Search the records for the word "orelse" and pick out every line that has it.

### EXERCISE DATA

(** * Augur: timeline extraction and rendering

    A shallow embedding of the text-processing core of the repository:
    - [src/analyzer.py]: [IncidentAnalyzer._extract_timeline], the part of
      [IncidentAnalyzer.generate_report] that runs after the model answered,
      and the conversation methods [initialize_conversation],
      [follow_up_question] and [clear_conversation];
    - [app.py]: [render_horizontal_timeline], [render_timeline_with_events],
      the loop over the lines of the .env file and the report tab of
      [render_analysis_view].

    Python strings are modelled as lists of characters whose code points are
    below 256 ([text]).  The regular expressions of the source are kept as
    syntax trees and run by a backtracking matcher that tries alternatives
    in the order Python's [re] module does. *)

From Stdlib Require Import Ascii String ZArith QArith.
From stdpp Require Import gmap strings list.

(** ** Text *)

Definition text := list ascii.

Definition txt (s : string) : text := list_ascii_of_string s.

Definition NL : ascii := "010"%char.
Definition DQ : ascii := "034"%char.
Definition BSLASH : ascii := "092"%char.

(** [q s] is [s] with every apostrophe turned into a double quote and every
    vertical bar into a line feed: a way to write JSON and multi-line
    literals. *)
Definition q (s : string) : text :=
  map (fun c => if Ascii.eqb c "'" then DQ
                else if Ascii.eqb c "|" then NL else c) (txt s).

Definition code (c : ascii) : N := N_of_ascii c.

(** [str.isspace] on one character, which is also what [\s] accepts in a
    [str] pattern: TAB..CR, FS..US, SPACE, NEL and NBSP. *)
Definition py_isspace (c : ascii) : bool :=
  let n := code c in
  ((9 <=? n) && (n <=? 13) || (28 <=? n) && (n <=? 32)
   || (n =? 133) || (n =? 160))%N.

(** [\d] and [[0-9]]: below code point 256 the only decimal digits are
    [0]..[9]. *)
Definition py_isdigit (c : ascii) : bool :=
  let n := code c in ((48 <=? n) && (n <=? 57))%N.

Fixpoint lstrip (s : text) : text :=
  match s with
  | c :: s' => if py_isspace c then lstrip s' else s
  | [] => []
  end.

Definition rstrip (s : text) : text := rev (lstrip (rev s)).

(** [str.strip()] *)
Definition strip (s : text) : text := rstrip (lstrip s).

(** [str.split()]: the maximal runs of non-space characters. *)
Fixpoint split_ws_aux (cur : text) (s : text) : list text :=
  match s with
  | [] => match cur with [] => [] | _ => [rev cur] end
  | c :: s' =>
      if py_isspace c
      then match cur with
           | [] => split_ws_aux [] s'
           | _ => rev cur :: split_ws_aux [] s'
           end
      else split_ws_aux (c :: cur) s'
  end.

Definition split_ws (s : text) : list text := split_ws_aux [] s.

(** ** Regular expressions *)

Module Re.

(** One-character classes. *)
Inductive cset :=
| CChar (c : ascii)   (* a literal character *)
| CDigit              (* \d, [0-9] *)
| CSpace              (* \s *)
| CRange (lo hi : ascii)  (* [lo-hi] *)
| CAny                (* . with re.DOTALL *)
| CNotNL.             (* . without re.DOTALL *)

Definition cset_mem (p : cset) (c : ascii) : bool :=
  match p with
  | CChar d => Ascii.eqb c d
  | CDigit => py_isdigit c
  | CSpace => py_isspace c
  | CRange lo hi => ((code lo <=? code c) && (code c <=? code hi))%N
  | CAny => true
  | CNotNL => negb (Ascii.eqb c NL)
  end.

(** The constructs the source's patterns use.  Repetition is only ever
    applied to a one-character class there, so [Star] and [StarLazy] take a
    class. *)
Inductive regex :=
| Eps
| Cls (p : cset)
| Seq (r1 r2 : regex)
| Alt (r1 r2 : regex)          (* r1|r2, r1 tried first *)
| Star (p : cset)              (* p*  (greedy) *)
| StarLazy (p : cset)          (* p*? (lazy) *)
| Group (n : nat) (r : regex)  (* capturing group number n *)
| Bol (multiline : bool)       (* ^ *)
| Eol (multiline : bool).      (* $ *)

Fixpoint Lit (s : text) : regex :=
  match s with
  | [] => Eps
  | c :: s' => Seq (Cls (CChar c)) (Lit s')
  end.

Fixpoint Seqs (rs : list regex) : regex :=
  match rs with
  | [] => Eps
  | r :: rs' => Seq r (Seqs rs')
  end.

(** r? (greedy) *)
Definition Opt (r : regex) : regex := Alt r Eps.

(** p{n} *)
Fixpoint Rep (n : nat) (p : cset) : regex :=
  match n with
  | O => Eps
  | S n' => Seq (Cls p) (Rep n' p)
  end.

(** p+ *)
Definition Plus (p : cset) : regex := Seq (Cls p) (Star p).

(** dd:dd(?::dd)? and dddd-dd-dd for a digit class [d], the two shapes
    every timestamp pattern of the source is made of. *)
Definition HHMM_SS (d : cset) : regex :=
  Seqs [Rep 2 d; Cls (CChar ":"); Rep 2 d; Opt (Seq (Cls (CChar ":")) (Rep 2 d))].
Definition YMD (d : cset) : regex :=
  Seqs [Rep 4 d; Cls (CChar "-"); Rep 2 d; Cls (CChar "-"); Rep 2 d].

(** A position in the subject: the characters already passed (nearest
    first) and the characters still ahead. *)
Definition caps := list (nat * text).

Record mres := MRes {
  m_before : text;   (* reversed text up to the end of the match *)
  m_after : text;    (* text after the match *)
  m_caps : caps
}.

Definition kont := text -> text -> caps -> option mres.

Definition accept : kont := fun b a cs => Some (MRes b a cs).

Definition orelse {A} (x : option A) (y : option A) : option A :=
  match x with Some _ => x | None => y end.

Fixpoint star_greedy (p : cset) (b a : text) (cs : caps) (k : kont)
  : option mres :=
  match a with
  | c :: a' =>
      if cset_mem p c
      then orelse (star_greedy p (c :: b) a' cs k) (k b a cs)
      else k b a cs
  | [] => k b a cs
  end.

Fixpoint star_lazy (p : cset) (b a : text) (cs : caps) (k : kont)
  : option mres :=
  match k b a cs with
  | Some r => Some r
  | None =>
      match a with
      | c :: a' => if cset_mem p c then star_lazy p (c :: b) a' cs k else None
      | [] => None
      end
  end.

(** The text consumed between position [a] and the later position [a']. *)
Definition consumed (a a' : text) : text := take (length a - length a') a.

Definition at_bol (multiline : bool) (b : text) : bool :=
  match b with
  | [] => true
  | c :: _ => multiline && Ascii.eqb c NL
  end.

Definition at_eol (multiline : bool) (a : text) : bool :=
  match a with
  | [] => true
  | c :: a' =>
      Ascii.eqb c NL && (multiline || match a' with [] => true | _ => false end)
  end.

######

__ANSWER SPACE__
Definition orelse {A} (x : option A) (y : option A) : option A :=
      then orelse (star_greedy p (c :: b) a' cs k) (k b a cs)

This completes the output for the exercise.